Examples of the polymer polyol (a21) include polyether polyol (a211), polyester polyol (a212), and polycarbonate polyol (a213).
Mn of (a21) is usually 400 to 5,000, preferably 500 to 5,000, and more preferably 1,000 to 3,000, from the viewpoint of the physical properties of the dried coating film.

  Examples of the polyether polyol (a211) include aliphatic polyether polyols and aromatic ring-containing polyether polyols.

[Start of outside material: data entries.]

(** What the search returns: a damping not below the naive one, whose peak
    is within one step factor above and below the target. *)
Lemma calculate_gamma_result (fuel : nat) (g : R) :
  calculate_gamma settings w fuel = Some g ->
  naive_gamma settings w <= g /\
  interpolation_at w (g + 1 * precision) < overshoot settings /\
  overshoot settings < exp (precision * (PI / w)) * interpolation_at w g.
Proof.
  unfold calculate_gamma. rewrite search_sign_up. intros H.
  destruct (tune_returns _ _ _ _ _ _ H) as (k & st' & _ & Hs & Hn & ->).
  destruct (state_after_chain _ _ _ _ _ _ (initial_state_tracked settings w) Hs)
    as (Ht' & Hg' & Hch).
  change (st_gamma (initial_state settings w)) with (naive_gamma settings w) in *.
  pose proof precision_positive as Hp.
  pose proof naive_gamma_positive as Hg0.
  pose proof (candidate_up k (naive_gamma settings w)) as Hup.
  rewrite <- Hg' in Hup.
  assert (Hpos : 0 < st_gamma st') by lra.
  split; [exact Hup |]. split.
  - destruct (Rlt_le_dec (interpolation_at w (st_gamma st' + 1 * precision))
                (overshoot settings)) as [Hlt | Hle]; [exact Hlt |].
    exfalso. exact (loop_body_accepts_above st' Ht' Hpos Hle Hn).
  - destruct k as [| k].
    + simpl in Hg'. rewrite Hg'.
      pose proof naive_peak_above_target as Hnp.
      assert (He : 1 < exp (precision * (PI / w))).
      { rewrite <- exp_0. apply exp_increasing.
        apply Rmult_lt_0_compat; [lra | apply half_period_positive]. }
      nra.
    + pose proof (Hch k (Nat.lt_succ_diag_r k)) as Hdec.
      rewrite <- Hg' in Hdec. simpl in Hg'.
      set (gp := candidate k 1 (naive_gamma settings w)) in *.
      assert (Hgp : 0 < gp).
      { pose proof (candidate_up k (naive_gamma settings w)). fold gp in H0. lra. }
      assert (Hprev : overshoot settings < interpolation_at w gp).
      { destruct (Rlt_le_dec (overshoot settings) (interpolation_at w gp))
          as [Hlt | Hle]; [exact Hlt | exfalso].
        assert (Hlt : interpolation_at w (st_gamma st') < interpolation_at w gp)
          by (rewrite Hg'; apply peak_decreasing; auto; lra).
        rewrite (deviation_below gp) in Hdec by exact Hle.
        rewrite deviation_below in Hdec by lra. lra. }
      pose proof (peak_step w Hw gp (1 * precision) Hgp) as Hst.
      rewrite Hg'. replace (precision * (PI / w)) with (1 * precision * (PI / w)) by ring.
      assert (0 <= 1 * precision) by lra. specialize (Hst H0). lra.
Qed.

(** Every state the loop reaches has a damping at or above the naive one. *)
Lemma reached_gamma_positive (k : nat) (st : loop_state) :
  state_after settings w k (search_sign settings w) (initial_state settings w)
  = Some st ->
  naive_gamma settings w <= st_gamma st /\ 0 < st_gamma st.
Proof.
  rewrite search_sign_up. intros Hs.
  destruct (state_after_chain _ _ _ _ _ _ (initial_state_tracked settings w) Hs)
    as (_ & Hg' & _).
  change (st_gamma (initial_state settings w)) with (naive_gamma settings w) in Hg'.
  pose proof (candidate_up k (naive_gamma settings w)) as Hup.
  pose proof naive_gamma_positive. rewrite Hg'. lra.
Qed.

Lemma tune_calls_positive (fuel : nat) :
  forall st : loop_state,
    0 < st_gamma st ->
    Forall (fun g => 0 < g) (tune_calls settings w fuel 1 st).
Proof.
  pose proof precision_positive as Hp.
  induction fuel as [| n IH]; intros st Hg; simpl.
  - constructor.
  - constructor.
    + unfold tuned_gamma_of. lra.
    + destruct (loop_body settings w 1 st) as [st1 |] eqn:Hbody.
      * apply IH.
        destruct (loop_body_accept _ _ _ _ _ Hbody) as (Hg1 & _ & _).
        rewrite Hg1. lra.
      * constructor.
Qed.

Lemma calculate_gamma_calls_positive (fuel : nat) :
  Forall (fun g => 0 < g) (calculate_gamma_calls settings w fuel).
Proof.
  unfold calculate_gamma_calls. constructor.
  - apply naive_gamma_positive.
  - rewrite search_sign_up. apply tune_calls_positive.
    apply naive_gamma_positive.
Qed.

End SearchAnalysis.

(** ** The claims on the turning time and on the search *)

(** C8: for omega > 0 and gamma > 0 the turning time is the closed form
    [2 atan(omega/gamma - sqrt(gamma^2 + omega^2)/gamma) / omega + PI/omega];
    it is positive, the derivative of the curve vanishes there and is
    positive at every earlier time from the start on (so this is the first
    extremum), and the curve has a local maximum there: for every small
    eps > 0 the values at [t* + eps] and [t* - eps] are at most the value at
    [t*]. *)
Theorem turning_time_first_maximum :
  forall w g : R,
    0 < w -> 0 < g ->
    calculate_turning_time w g
    = 2 * atan (w / g - sqrt (g ^ 2 + w ^ 2) / g) / w + PI / w /\
    0 < calculate_turning_time w g /\
    derivable_pt_lim (fun t => calculate_interpolation_raw w g t)
      (calculate_turning_time w g) 0 /\
    (forall t d : R,
        0 <= t < calculate_turning_time w g ->
        derivable_pt_lim (fun x => calculate_interpolation_raw w g x) t d ->
        0 < d) /\
    (exists delta : R,
        0 < delta /\
        forall eps : R,
          0 < eps < delta ->
          calculate_interpolation_raw w g (calculate_turning_time w g + eps)
          <= calculate_interpolation_raw w g (calculate_turning_time w g) /\
          calculate_interpolation_raw w g (calculate_turning_time w g - eps)
          <= calculate_interpolation_raw w g (calculate_turning_time w g)).
Proof.
  intros w g Hw Hg.
  destruct (turning_time_bounds w g Hw Hg) as [Hb1 Hb2].
  assert (Hpw : 0 < PI / w) by (apply Rdiv_lt_0_compat; [apply PI_RGT_0 | lra]).
  assert (Hpw2 : 0 < PI / (2 * w))
    by (apply Rdiv_lt_0_compat; [apply PI_RGT_0 | lra]).
  split; [reflexivity |]. split; [lra |]. split; [| split].
  - rewrite <- (slope_at_turning w g Hw Hg). apply curve_derivative.
  - intros t d Ht Hd.
    rewrite (uniqueness_limite _ _ _ _ Hd (curve_derivative w g t)).
    apply slope_before_turning; auto. lra.
  - exists (PI / w). split; [exact Hpw |]. intros eps Heps. split; left.
    + apply curve_falls_from_turning; auto. lra.
    + apply curve_rises_to_turning; auto. lra.
Qed.

Lemma turning_time_first_maximum_witness :
  0 < 3 /\ 0 < 2 /\
  derivable_pt_lim (fun t => calculate_interpolation_raw 3 2 t)
    (calculate_turning_time 3 2) 0.
Proof.
  split; [lra |]. split; [lra |].
  apply (turning_time_first_maximum 3 2); lra.
Defined.

(** C3: when the damping search returns, the returned gamma is the candidate
    after some number [k] of accepted steps; each of these steps strictly
    lowered the absolute deviation from the target overshoot, step [k + 1]
    did not (the loop stops at the first step that does not improve), and the
    deviation of the returned gamma is at most that of the seed. *)
Theorem search_monotone_convergence :
  forall (settings : InterpolatorSettings) (w : R) (fuel : nat) (g : R),
    calculate_gamma settings w fuel = Some g ->
    exists k : nat,
      (k < fuel)%nat /\
      g = candidate k (search_sign settings w) (naive_gamma settings w) /\
      (forall j : nat, (j < k)%nat ->
         deviation_at settings w
           (candidate (S j) (search_sign settings w) (naive_gamma settings w))
         < deviation_at settings w
             (candidate j (search_sign settings w) (naive_gamma settings w))) /\
      ~ deviation_at settings w
          (candidate (S k) (search_sign settings w) (naive_gamma settings w))
        < deviation_at settings w g /\
      deviation_at settings w g
      <= deviation_at settings w (naive_gamma settings w).
Proof.
  intros settings w fuel g H. unfold calculate_gamma in H.
  destruct (tune_returns _ _ _ _ _ _ H) as (k & st' & Hk & Hs & Hn & ->).
  destruct (state_after_chain _ _ _ _ _ _ (initial_state_tracked settings w) Hs)
    as (Ht' & Hg' & Hch).
  change (st_gamma (initial_state settings w)) with (naive_gamma settings w) in *.
  exists k. split; [exact Hk |]. split; [exact Hg' |]. split; [exact Hch |]. split.
  - pose proof (loop_body_break _ _ _ _ Hn) as Hbr.
    rewrite Ht' in Hbr. simpl. rewrite <- Hg'. exact Hbr.
  - rewrite Hg'.
    apply (chain_le (fun j => deviation_at settings w
             (candidate j (search_sign settings w) (naive_gamma settings w)))).
    exact Hch.
Qed.

Lemma test_settings_valid :
  0 < overshoot test_settings < 1 /\ 0 <= rest_position_runs test_settings.
Proof. simpl. lra. Qed.

Lemma search_monotone_convergence_witness :
  exists (fuel : nat) (g : R),
    calculate_gamma test_settings (calculate_omega test_settings) fuel = Some g /\
    deviation_at test_settings (calculate_omega test_settings) g
    <= deviation_at test_settings (calculate_omega test_settings)
         (naive_gamma test_settings (calculate_omega test_settings)).
Proof.
  destruct (calculate_gamma_terminates test_settings (calculate_omega test_settings)
              (proj1 test_settings_valid)
              (calculate_omega_positive _ (proj2 test_settings_valid)))
    as (fuel & g & H).
  exists fuel, g. split; [exact H |].
  destruct (search_monotone_convergence _ _ _ _ H) as (k & _ & _ & _ & _ & Hle).
  exact Hle.
Defined.

Lemma calculate_params_some (fuel : nat) (s : InterpolatorSettings)
      (p : InterpolatorParams) :
  calculate_params fuel s = Some p ->
  omega p = calculate_omega s /\
  calculate_gamma s (calculate_omega s) fuel = Some (gamma p).
Proof.
  unfold calculate_params.
  destruct (calculate_gamma s (calculate_omega s) fuel) as [g |] eqn:Hg;
    [| discriminate].
  intros [= <-]. simpl. auto.
Qed.

Lemma calculate_params_terminates (s : InterpolatorSettings) :
  0 < overshoot s < 1 -> 0 <= rest_position_runs s ->
  exists (fuel : nat) (p : InterpolatorParams),
    calculate_params fuel s = Some p /\ 0 < gamma p /\ 0 < omega p.
Proof.
  intros Hos Hr.
  pose proof (calculate_omega_positive s Hr) as Hw.
  destruct (calculate_gamma_terminates s _ Hos Hw) as (fuel & g & H).
  exists fuel, (mkParams (calculate_omega s) g).
  unfold calculate_params. rewrite H. simpl. repeat split; auto.
  destruct (calculate_gamma_result s _ Hos Hw fuel g H) as (Hge & _).
  pose proof (naive_gamma_positive s _ Hos Hw). lra.
Qed.

Lemma calculate_params_fuel_mono (n m : nat) (s : InterpolatorSettings)
      (p : InterpolatorParams) :
  calculate_params n s = Some p -> (n <= m)%nat -> calculate_params m s = Some p.
Proof.
  unfold calculate_params, calculate_gamma.
  destruct (tune s (calculate_omega s) n _ _) as [g |] eqn:Hg; [| discriminate].
  intros [= <-] Hnm.
  rewrite (tune_fuel_mono _ _ _ _ _ _ _ Hg Hnm). reflexivity.
Qed.

(** C4: for the settings [{rest_position_runs = 16, overshoot = 0.85}] the
    loop of the search exits after finitely many iterations, and the derived
    pair has gamma > 0 and omega > 0. *)
Theorem long_running_converges :
  exists (fuel : nat) (p : InterpolatorParams),
    calculate_params fuel long_running_settings = Some p /\
    0 < gamma p /\ 0 < omega p /\
    (forall (fuel' : nat) (p' : InterpolatorParams),
        calculate_params fuel' long_running_settings = Some p' -> p' = p).
Proof.
  destruct (calculate_params_terminates long_running_settings)
    as (fuel & p & H & Hg & Hw); [simpl; lra | simpl; lra |].
  exists fuel, p. repeat split; auto.
  intros fuel' p' H'.
  apply (calculate_params_fuel_mono _ (Nat.max fuel fuel')) in H; [| lia].
  apply (calculate_params_fuel_mono _ (Nat.max fuel fuel')) in H'; [| lia].
  congruence.
Qed.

  Aliphatic polyether polyols include aliphatic low molecular weight active hydrogen atom-containing compounds (divalent to octavalent or higher aliphatic polyhydric alcohols having a hydroxyl equivalent weight of 30 to 150 and primary or as active hydrogen atom-containing groups. An alkylene oxide (hereinafter abbreviated as AO) adduct of a compound containing a secondary amino group can be used.

  Examples of the aliphatic polyhydric alcohol to which AO is added include linear or branched aliphatic dihydric alcohols [(di) ethylene glycol, (di) propylene glycol, 1,2-, 1,3-, 2,3- Or 1,4-butanediol, neopentyl glycol, 3-methyl-1,5-pentanediol, 1,6-hexanediol, 2-methyl-1,8-octanediol, 1,9-nonanediol and 1,12 -Dodecanediol etc.], alicyclic dihydric alcohol [low molecular diol having a cyclic group, such as described in JP-B No. 45-1474], aliphatic trihydric alcohol [glycerin, trimethylolpropane, trialkanolamine, etc. And aliphatic tetravalent or higher alcohol [pentaerythritol, diglycerin, triglycerin, dipentaerythritol Sorbitol, sorbitan and sorbide, etc.] and the like.

  Examples of the compound containing a primary or secondary amino group to which AO is added include alkyl (C1-12) amine and (poly) alkylene polyamine (C2-6 of alkylene group, number of alkylene groups 1 to 4 and amine). 2-5) etc. are mentioned.

  As the aromatic ring-containing polyether polyol, an AO adduct of an aromatic low molecular weight active hydrogen atom-containing compound (divalent to octavalent or higher phenol having a hydroxyl group equivalent of 30 to 150 or higher) can be used. .

  Examples of phenols to which AO is added include hydroquinone, catechol, resorcin, bisphenol A, bisphenol S and bisphenol F, and examples of aromatic amines include aniline and phenylenediamine.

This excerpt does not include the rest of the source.